* What to do *
Look through the material below. Copy every line with the string "Hgeneral" in it.

BEGIN

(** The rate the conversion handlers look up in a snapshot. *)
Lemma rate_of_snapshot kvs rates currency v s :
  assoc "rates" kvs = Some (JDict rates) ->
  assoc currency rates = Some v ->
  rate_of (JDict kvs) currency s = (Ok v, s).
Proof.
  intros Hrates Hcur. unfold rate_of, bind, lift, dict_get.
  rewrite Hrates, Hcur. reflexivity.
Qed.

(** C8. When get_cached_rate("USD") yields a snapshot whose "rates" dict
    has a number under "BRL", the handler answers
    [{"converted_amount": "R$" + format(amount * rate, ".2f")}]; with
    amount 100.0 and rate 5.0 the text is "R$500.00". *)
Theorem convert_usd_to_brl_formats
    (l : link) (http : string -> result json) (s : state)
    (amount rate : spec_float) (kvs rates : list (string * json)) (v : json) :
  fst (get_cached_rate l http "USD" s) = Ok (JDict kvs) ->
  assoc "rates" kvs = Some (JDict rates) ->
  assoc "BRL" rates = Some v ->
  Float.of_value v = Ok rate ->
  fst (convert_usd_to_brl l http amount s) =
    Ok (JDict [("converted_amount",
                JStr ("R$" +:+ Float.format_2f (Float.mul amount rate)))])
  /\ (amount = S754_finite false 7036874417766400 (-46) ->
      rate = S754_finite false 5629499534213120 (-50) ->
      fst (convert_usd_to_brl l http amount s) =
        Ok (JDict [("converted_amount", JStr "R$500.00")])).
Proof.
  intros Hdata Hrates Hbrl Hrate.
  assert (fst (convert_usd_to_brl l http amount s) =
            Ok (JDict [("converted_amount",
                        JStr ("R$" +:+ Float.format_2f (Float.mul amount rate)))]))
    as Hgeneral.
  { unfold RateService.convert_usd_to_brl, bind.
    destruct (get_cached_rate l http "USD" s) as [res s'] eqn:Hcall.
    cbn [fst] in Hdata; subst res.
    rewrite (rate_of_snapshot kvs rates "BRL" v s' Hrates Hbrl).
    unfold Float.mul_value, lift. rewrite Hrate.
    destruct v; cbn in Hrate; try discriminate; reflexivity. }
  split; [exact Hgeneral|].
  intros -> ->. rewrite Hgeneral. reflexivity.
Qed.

END

* Written solution *
    as Hgeneral.
  split; [exact Hgeneral|].
  intros -> ->. rewrite Hgeneral. reflexivity.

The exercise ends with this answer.